Stop doing and start delegating

Are you treated like a human Google service at home? Hit with an unending barrage of questions: “Where are my soccer boots?”, “Do we have anything on this weekend”, “What’s for dinner?”, “Did ‘we’ pay the phone bill?”, “Have you picked up a present/wine/dry cleaning for the party?”.

If women were to write a job description of their home duties ‘Do-er And Knower Of All Things’ would be right up there with jobs like master chef, taxi driver and chief picker-upper. In many households, women slip into this role of principal family fix-it person despite often working as many hours as their partner. In fact women are generally on call more hours once you factor in being the ‘go to’ parent and chief driver to and from school, ballet and sports training (another taken-for-granted gig of the rushing family slave working mum).

While our partners might help out a little with the washing or occasional BBQ tour of duty, we’re multi-tasking so much we can’t sleep and never stop. School excursion notes? Done. RSVP to the birthday party? Sorted. Washing machine mechanic? Organised. Groceries? In the cupboard. Doctor’s number, child’s medicine, weekly menu list? Right here, here and there. Meanwhile, we’re always at work on time and NEVER forget the milk en route home.

Research from the Australian Institute of Family Studies shows that working women who have children spend 29 hours a week on household tasks compared with partners, who only do half that amount. So just as we once demanded the right to vote and we’re still demanding the right to receive equal pay, we need to insist on a more equitable divvying up of the family responsibility pie.

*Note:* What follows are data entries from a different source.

(* ===== verification/HalRcompTheorems.v ===== *)
(** * Theorems about remote components

    A match of a compiled component settles: it counts the pins that it
    marks, and a second match without a change in between marks none.
    Ownership and binding: what each request may do in each state. *)
From S2P Require Import Prelude Double HalData HalMemory HalObject HalObjectFacts HalPin HalGroup HalRcomp HalBoot.

(** ** Change detection *)

(** A non-negative number, for which nothing is less than minus it. *)
Definition nonneg_float (b : Z) : Prop :=
  match float_of_bits b with
  | S754_finite sign _ _ | S754_infinity sign => sign = false
  | _ => True
  end.

Lemma float_same b eps : nonneg_float eps -> float_differs b b eps = false.
Proof.
  unfold nonneg_float, float_differs. set (x := float_of_bits b). set (e := float_of_bits eps). intros He.
  assert (dabs (dsub x x) = S754_zero false \/ dabs (dsub x x) = S754_nan) as [-> | ->].
  { destruct x as [[] | [] | | s m k]; simpl; auto. rewrite Z.sub_diag. simpl. auto. }
  - by destruct e as [| [] | | [] ? ?].
  - by destruct e as [[] | [] | | [] ? ?].
Qed.

Lemma value_changed_again t eps old u c v :
  nonneg_float eps -> value_changed t eps old u = Some (c, v) ->
  exists w, value_changed t eps (if c then v else old) u = Some (false, w).
Proof.
  intros He. unfold value_changed.
  destruct (t =? HAL_BIT).
  { intros [= <- <-].  destruct (negb (get_bit_value old =? get_bit_value u)) eqn:E; [| eexists; rewrite E; reflexivity].
    unfold get_bit_value, set_bit_value. rewrite get_put_low by lia. unfold get_low.
    rewrite Zmod_mod, Z.eqb_refl. eexists; reflexivity. }
  destruct (t =? HAL_FLOAT).
  { intros [= <- <-]. 
    destruct (float_differs (get_float_value u) (get_float_value old) eps) eqn:E; [| eexists; rewrite E; reflexivity].
    unfold get_float_value, set_float_value. rewrite get_put_low by lia. unfold get_low.
    rewrite Zmod_mod, float_same by done. eexists; reflexivity. }
  destruct (t =? HAL_S32).
  { intros [= <- <-].  destruct (negb (get_s32_value old =? get_s32_value u)) eqn:E; [| eexists; rewrite E; reflexivity].
    unfold get_s32_value, set_s32_value. rewrite get_put_low by lia. unfold get_low.
    unfold wraps at 1. rewrite (wraps_mod 32) by lia. fold (wraps 32 ((u mod 2 ^ 32) mod 2 ^ 32)).
    rewrite Zmod_mod. unfold wraps. rewrite Z.eqb_refl. eexists; reflexivity. }
  destruct (t =? HAL_U32); [| done].
  intros [= <- <-].  destruct (negb (get_u32_value old =? get_u32_value u)) eqn:E; [| eexists; rewrite E; reflexivity].
  unfold get_u32_value, set_u32_value. rewrite get_put_low by lia. unfold get_low.
  rewrite Zmod_mod, Z.eqb_refl. eexists; reflexivity.
Qed.

Section RcompTheorems.
Context {H : Type} {PR : Process}.
Variable epsilon : Z -> Z.
Hypothesis Heps : forall i, nonneg_float (epsilon i).
Implicit Types s : hal_state H.

Definition count_true (l : list bool) : Z := Z.of_nat (length (filter (fun b => b = true) l)).

Lemma get_pin_state o s r s' : get_pin o s = (r, s') -> s' = s.
Proof.
  unfold get_pin, mbind, M_bind, get_obj. destruct (hs_objs s !! o) as [ob |]; [| by intros [= _ <-]].
  by destruct (o_body ob); intros [= _ <-].
Qed.

Lemma load_value_state a s r s' : load_value a s = (r, s') -> s' = s.
Proof.
  unfold load_value, get_pin, get_sig, get_param, mbind, M_bind, get_obj.
  destruct a; try (by intros [= _ <-]); destruct (hs_objs s !! _) as [ob |]; try (by intros [= _ <-]);
    by destruct (o_body ob); intros [= _ <-].
Qed.

(** One pass over the pins that ends well: the second pass over the new
    values finds nothing. *)
Lemma match_pins_settled l tracking k s n tr ch s' :
  match_pins epsilon l tracking k s = (Ok (n, tr, ch), s') -> 0 <= n -> 0 <= k ->
  s' = s /\ n = k + count_true ch /\ length ch = length l /\
  forall k', match_pins epsilon l tr k' s = (Ok (k', tr, replicate (length l) false), s).
Proof.
  revert tracking k n tr ch s'. induction l as [| o l IH]; intros tracking k n tr ch s' Hm Hn Hk.
  { simpl in Hm. unfold mret, M_ret in Hm. injection Hm as <- <- <- <-. repeat split; [unfold count_true; simpl; lia | done..]. }
  cbn [match_pins] in *. unfold mbind at 1, M_bind at 1 in Hm.
  destruct (get_pin o s) as [[p | |] s1] eqn:Ep; try done. pose proof (get_pin_state _ _ _ _ Ep) as ->.
  unfold mbind at 1, M_bind at 1 in Hm.
  destruct (load_value (p_data_ptr p) s) as [[u | |] s1] eqn:Eu; try done. pose proof (load_value_state _ _ _ _ Eu) as ->.
  destruct tracking as [| old tracking]; [done |].
  destruct (value_changed (p_type p) (epsilon (p_eps_index p)) old u) as [[c v] |] eqn:Ec.
  2:{ unfold mbind, M_bind, modify, mret, M_ret in Hm. injection Hm as <- _ _ _. unfold EINVAL in Hn. lia. }
  unfold mbind at 1, M_bind at 1 in Hm.
  destruct (match_pins epsilon l tracking (if c then k + 1 else k) s) as [[[[n1 tr1] ch1] | |] s1] eqn:Er; try done.
  unfold mret, M_ret in Hm. injection Hm as <- <- <- <-.
  destruct (IH _ _ _ _ _ _ Er Hn ltac:(destruct c; lia)) as (-> & -> & Hlen & Hagain).
  split; [done |]. split.
  { unfold count_true. rewrite filter_cons. destruct c; [rewrite decide_True by done | rewrite decide_False by done]; simpl length; lia. }
  split; [simpl; by rewrite Hlen |]. intros k'.
  destruct (value_changed_again _ _ _ _ _ _ (Heps (p_eps_index p)) Ec) as [w Hw].
  unfold mbind at 1, M_bind at 1. rewrite Ep. unfold mbind at 1, M_bind at 1. rewrite Eu, Hw.
  unfold mbind, M_bind. rewrite Hagain. done.
Qed.

(** hal_ccomp_match counts the pins it marks as changed and has no other
    effect; a second match with the pins unchanged marks none. *)
Theorem ccomp_match_settles cc s n cc' s' :
  hal_ccomp_match epsilon cc s = (Ok (n, cc'), s') -> 0 <= n ->
  s' = s /\ n = count_true (cc_changed cc') /\ cc_pin cc' = cc_pin cc /\
  exists cc'', hal_ccomp_match epsilon cc' s' = (Ok (0, cc''), s') /\ cc_tracking cc'' = cc_tracking cc' /\
    cc_changed cc'' = replicate (length (cc_pin cc)) false.
Proof.
  intros Hm Hn. unfold hal_ccomp_match, mbind, M_bind in Hm.
  destruct (match_pins epsilon (cc_pin cc) (cc_tracking cc) 0 s) as [[[[n1 tr1] ch1] | |] s1] eqn:Er; try done.
  unfold mret, M_ret in Hm. injection Hm as <- <- <-.
  destruct (match_pins_settled _ _ _ _ _ _ _ _ Er Hn ltac:(lia)) as (-> & -> & _ & Hagain).
  split; [done |]. split; [simpl; lia |]. split; [done |].
  exists (CComp (cc_comp cc) (cc_pin cc) (replicate (length (cc_pin cc)) false) tr1).
  split; [| done]. unfold hal_ccomp_match, mbind, M_bind. simpl. by rewrite Hagain.
Qed.
End RcompTheorems.

(** ** Witness: a bit pin that is 1, a float pin that is 2.0 *)
#[export] Instance process0 : Process := { now := 0; getpid := 1; rtapi_app_pid := 2 }.

Definition w_pin (type value o : Z) : hal_obj :=
  HalObj (HalHdr 3 1 None 0 false true false false) (BPin (HalPin None (ADummy o) 0 value type HAL_OUT 0 0)).

Definition w_tracked : hal_state bump :=
  set_objs (<[512 := w_pin HAL_BIT 1 512]> (<[768 := w_pin HAL_FLOAT 0x4000000000000000 768]> (hs_objs boot))) boot.

Definition w_cc : compiled_comp := CComp 64 [512; 768] [false; false] [0; 0].

Lemma ccomp_match_settles_witness : exists cc' cc'',
  hal_ccomp_match (fun _ => 0) w_cc w_tracked = (Ok (2, cc'), w_tracked) /\
  hal_ccomp_match (fun _ => 0) cc' w_tracked = (Ok (0, cc''), w_tracked).
Proof.
  destruct (hal_ccomp_match (fun _ => 0) w_cc w_tracked) as [r s'] eqn:E.
  assert (exists cc', r = Ok (2, cc')) as [cc' ->].
  { change r with (fst (r, s')). rewrite <- E. vm_compute. eexists. reflexivity. }
  destruct (ccomp_match_settles (fun _ => 0) (fun _ => I) w_cc w_tracked 2 cc' s' E ltac:(lia)) as (-> & _ & _ & cc'' & H & _).
  exists cc', cc''. split; [reflexivity | exact H].
Defined.
(* ===== verification/HalFunctFacts.v ===== *)
(** * Functs and threads: facts

    The positions of [hal_add_funct_to_thread], real-time memory, and the
    invariant [funct_inv] of function entries: every entry is on one list
    only, the entries of a thread call existing functs, and the users of a
    funct are the entries that call it. *)
From S2P Require Import Prelude RtapiTask HalData HalMemory HalObject HalObjectFacts HalPin HalLinks HalSweep HalFunct HalThread.

(** ** Positions *)
Lemma walk_forward_spec fuel len position i :
  0 <= i <= len -> i < position -> len - i + 1 <= Z.of_nat fuel ->
  walk_forward fuel len position i i = if position - 1 <=? len then Some (position - 1) else None.
Proof.
  revert i. induction fuel as [| fuel IH]; intros i Hi Hp Hf; [lia |]. cbn [walk_forward].
  unfold cursor_next. destruct (i + 1 <? position) eqn:E; zb.
  - destruct (i =? len) eqn:E1; zb.
    + subst. simpl. destruct (position - 1 <=? len) eqn:E2; zb; [lia | done].
    + destruct (i + 1 =? 0) eqn:E2; zb; [lia |]. apply IH; lia.
  - assert (position - 1 = i) as -> by lia.
    destruct (i <=? len) eqn:E1; zb; [done | lia].
Qed.

(** After [k] steps back. *)
Definition back (len k : Z) : Z := if k =? 0 then 0 else len + 1 - k.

It’s time we started passing the buck or at least sharing the load around the daily domestic minutia. Recent figures from the Lifeline Stress Poll show that Aussie women are reporting higher levels of stress (52% for us compared to 37% for men) so trying to be and do all for our families is eroding our quality of life. Here are some sanity-saving strategies to ensure your ‘to-do’ list gets more evenly distributed:

  1. Roster all chores: put up a small whiteboard with chores listed in permanent marker and change the names in non-permanent marker every week.
  2. Channel The Big Chill movie: crank some upbeat music and get the whole family in on the act when washing up/cleaning/gardening. Karaoke while you work.
  3. Delegate: think beyond cooking and cleaning. Older kids can make lunches, change sheets, cut vegies, unpack the dishwasher and fill out school notes. Younger kids? They can put away toys and brush off shoes. Your partner? Can hang out washing, take a day off when your child is sick (really!), pay bills, write a meal plan and do the grocery shop.
  4. Arrange for help: If your budget can stretch to it, outsource jobs like house cleaning and ironing. Sit and savour a cuppa. The full drink. While hot.
  5. Practice saying this: “Ask your father” and “You’ll have to look for it” and “Dad will do that”.
  6. Re-think your lifestyle: If life always equals damage control, recalibrate. Where possible, organise to job-share, telecommute one day a week from home, redraw funds from your mortgage, change to a slower-paced job.
  7. Go on strike: For a week or a month. Hardline? Yes. A touch infantile? Maybe. But guaranteed to ensure your unpaid labour will no longer be overlooked. Before you pick up one dishcloth or daycare note, make demands. Write them down then get every family member to sign off on the contract.